DATA FOR ANALYSIS Block Start

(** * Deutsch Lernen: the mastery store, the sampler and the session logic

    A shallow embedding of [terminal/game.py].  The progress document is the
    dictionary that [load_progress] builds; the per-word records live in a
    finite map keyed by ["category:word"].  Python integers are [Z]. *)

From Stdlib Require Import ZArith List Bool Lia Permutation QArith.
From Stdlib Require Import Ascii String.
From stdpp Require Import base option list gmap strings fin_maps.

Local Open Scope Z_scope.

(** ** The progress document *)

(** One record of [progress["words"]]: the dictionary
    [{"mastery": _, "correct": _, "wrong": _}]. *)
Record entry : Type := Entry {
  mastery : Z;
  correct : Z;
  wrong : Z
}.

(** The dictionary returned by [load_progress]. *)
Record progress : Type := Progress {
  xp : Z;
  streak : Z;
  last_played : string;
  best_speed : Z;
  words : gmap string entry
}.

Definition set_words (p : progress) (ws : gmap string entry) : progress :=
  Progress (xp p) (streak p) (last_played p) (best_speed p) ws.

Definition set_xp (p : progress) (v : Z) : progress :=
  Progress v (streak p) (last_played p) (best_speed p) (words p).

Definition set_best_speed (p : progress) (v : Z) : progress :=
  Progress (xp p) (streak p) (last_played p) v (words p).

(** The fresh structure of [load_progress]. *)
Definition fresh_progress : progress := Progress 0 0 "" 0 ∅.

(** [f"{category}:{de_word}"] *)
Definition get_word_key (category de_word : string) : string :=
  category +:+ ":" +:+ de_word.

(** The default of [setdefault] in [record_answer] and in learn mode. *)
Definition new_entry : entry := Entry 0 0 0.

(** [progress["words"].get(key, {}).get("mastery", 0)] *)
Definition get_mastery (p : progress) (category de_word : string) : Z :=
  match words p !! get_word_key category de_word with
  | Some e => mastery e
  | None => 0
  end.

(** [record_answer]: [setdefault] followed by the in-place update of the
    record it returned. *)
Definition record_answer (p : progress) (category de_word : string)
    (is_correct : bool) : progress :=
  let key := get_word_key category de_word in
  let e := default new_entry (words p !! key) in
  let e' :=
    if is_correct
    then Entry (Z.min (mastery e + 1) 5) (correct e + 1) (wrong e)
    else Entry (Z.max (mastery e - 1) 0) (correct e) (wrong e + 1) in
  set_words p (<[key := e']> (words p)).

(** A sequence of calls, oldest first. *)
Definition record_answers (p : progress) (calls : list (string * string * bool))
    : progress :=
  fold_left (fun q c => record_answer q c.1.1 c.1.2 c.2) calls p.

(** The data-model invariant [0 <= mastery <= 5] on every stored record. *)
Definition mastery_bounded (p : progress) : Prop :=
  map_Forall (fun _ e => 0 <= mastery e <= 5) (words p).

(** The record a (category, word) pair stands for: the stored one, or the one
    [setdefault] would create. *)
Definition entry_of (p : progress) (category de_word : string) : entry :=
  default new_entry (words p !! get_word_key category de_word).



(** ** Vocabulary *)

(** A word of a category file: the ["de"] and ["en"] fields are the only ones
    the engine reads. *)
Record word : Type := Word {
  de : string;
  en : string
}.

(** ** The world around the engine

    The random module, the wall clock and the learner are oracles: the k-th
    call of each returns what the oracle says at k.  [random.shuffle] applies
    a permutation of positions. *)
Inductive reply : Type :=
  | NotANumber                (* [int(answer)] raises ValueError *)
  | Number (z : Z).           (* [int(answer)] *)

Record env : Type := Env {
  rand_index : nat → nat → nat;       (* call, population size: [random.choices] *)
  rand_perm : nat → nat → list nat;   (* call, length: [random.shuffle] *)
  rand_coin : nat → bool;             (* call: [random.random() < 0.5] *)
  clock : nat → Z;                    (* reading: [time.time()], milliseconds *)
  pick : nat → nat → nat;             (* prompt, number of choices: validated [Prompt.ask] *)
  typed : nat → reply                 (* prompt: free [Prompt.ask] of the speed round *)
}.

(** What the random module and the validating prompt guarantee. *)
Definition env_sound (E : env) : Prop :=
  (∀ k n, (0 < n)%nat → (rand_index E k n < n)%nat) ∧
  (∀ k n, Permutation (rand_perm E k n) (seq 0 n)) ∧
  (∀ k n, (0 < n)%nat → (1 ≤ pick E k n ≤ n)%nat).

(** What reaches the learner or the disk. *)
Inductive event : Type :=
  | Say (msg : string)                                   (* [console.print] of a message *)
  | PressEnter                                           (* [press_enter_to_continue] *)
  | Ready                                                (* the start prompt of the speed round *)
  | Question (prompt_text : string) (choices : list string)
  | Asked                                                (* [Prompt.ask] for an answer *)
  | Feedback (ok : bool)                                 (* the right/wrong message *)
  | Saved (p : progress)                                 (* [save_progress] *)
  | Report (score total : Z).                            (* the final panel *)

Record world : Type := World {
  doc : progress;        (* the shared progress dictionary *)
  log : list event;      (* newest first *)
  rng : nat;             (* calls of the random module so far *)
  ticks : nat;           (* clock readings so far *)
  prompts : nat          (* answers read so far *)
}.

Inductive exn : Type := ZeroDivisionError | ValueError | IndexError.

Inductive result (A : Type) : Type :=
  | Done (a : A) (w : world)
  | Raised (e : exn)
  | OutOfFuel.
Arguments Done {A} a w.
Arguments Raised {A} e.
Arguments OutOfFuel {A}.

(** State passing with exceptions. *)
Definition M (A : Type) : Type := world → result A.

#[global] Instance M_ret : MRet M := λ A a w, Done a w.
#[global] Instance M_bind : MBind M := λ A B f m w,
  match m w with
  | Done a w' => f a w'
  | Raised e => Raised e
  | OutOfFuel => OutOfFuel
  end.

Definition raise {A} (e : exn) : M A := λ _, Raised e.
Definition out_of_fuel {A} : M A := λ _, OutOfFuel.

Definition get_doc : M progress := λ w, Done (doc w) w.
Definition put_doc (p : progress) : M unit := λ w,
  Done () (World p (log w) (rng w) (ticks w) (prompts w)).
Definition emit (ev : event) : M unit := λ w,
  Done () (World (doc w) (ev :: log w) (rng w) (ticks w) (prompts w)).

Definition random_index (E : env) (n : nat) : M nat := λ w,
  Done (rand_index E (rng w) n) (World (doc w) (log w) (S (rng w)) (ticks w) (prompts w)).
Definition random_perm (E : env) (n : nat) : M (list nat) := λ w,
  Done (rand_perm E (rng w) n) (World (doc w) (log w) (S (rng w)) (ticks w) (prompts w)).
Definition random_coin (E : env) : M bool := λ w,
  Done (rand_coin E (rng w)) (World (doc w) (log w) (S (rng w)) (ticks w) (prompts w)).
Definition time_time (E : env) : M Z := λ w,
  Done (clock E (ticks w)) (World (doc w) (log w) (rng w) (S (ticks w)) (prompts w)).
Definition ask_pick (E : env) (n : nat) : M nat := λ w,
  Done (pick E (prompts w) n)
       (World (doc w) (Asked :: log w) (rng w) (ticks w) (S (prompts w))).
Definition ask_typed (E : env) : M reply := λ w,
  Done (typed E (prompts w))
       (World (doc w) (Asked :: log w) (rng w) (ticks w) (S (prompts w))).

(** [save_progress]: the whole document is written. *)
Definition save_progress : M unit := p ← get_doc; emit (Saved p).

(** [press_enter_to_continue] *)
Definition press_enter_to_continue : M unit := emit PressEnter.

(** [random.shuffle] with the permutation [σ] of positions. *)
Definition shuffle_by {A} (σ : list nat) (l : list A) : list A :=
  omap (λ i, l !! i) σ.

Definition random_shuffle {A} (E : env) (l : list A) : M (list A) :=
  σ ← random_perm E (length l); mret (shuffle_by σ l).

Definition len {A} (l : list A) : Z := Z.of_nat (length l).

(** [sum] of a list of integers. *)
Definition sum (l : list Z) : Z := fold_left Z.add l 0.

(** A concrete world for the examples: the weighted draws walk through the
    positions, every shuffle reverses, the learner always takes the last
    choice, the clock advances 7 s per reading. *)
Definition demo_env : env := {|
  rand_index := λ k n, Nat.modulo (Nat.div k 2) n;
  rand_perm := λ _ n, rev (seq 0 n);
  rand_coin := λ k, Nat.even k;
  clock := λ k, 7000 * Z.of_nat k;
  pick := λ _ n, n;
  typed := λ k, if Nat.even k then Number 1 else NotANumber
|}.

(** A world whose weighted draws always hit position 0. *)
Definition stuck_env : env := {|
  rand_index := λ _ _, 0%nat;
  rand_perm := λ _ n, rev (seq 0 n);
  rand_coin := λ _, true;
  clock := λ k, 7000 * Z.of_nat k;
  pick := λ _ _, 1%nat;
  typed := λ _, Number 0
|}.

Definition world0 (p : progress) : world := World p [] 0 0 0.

DATA FOR ANALYSIS Block End

**WORK ITEM**
Search the material for the word "dictionary" and copy every matching line.

**TASK RESPONSE**
    dictionary that [load_progress] builds; the per-word records live in a
(** One record of [progress["words"]]: the dictionary
(** The dictionary returned by [load_progress]. *)
  doc : progress;        (* the shared progress dictionary *)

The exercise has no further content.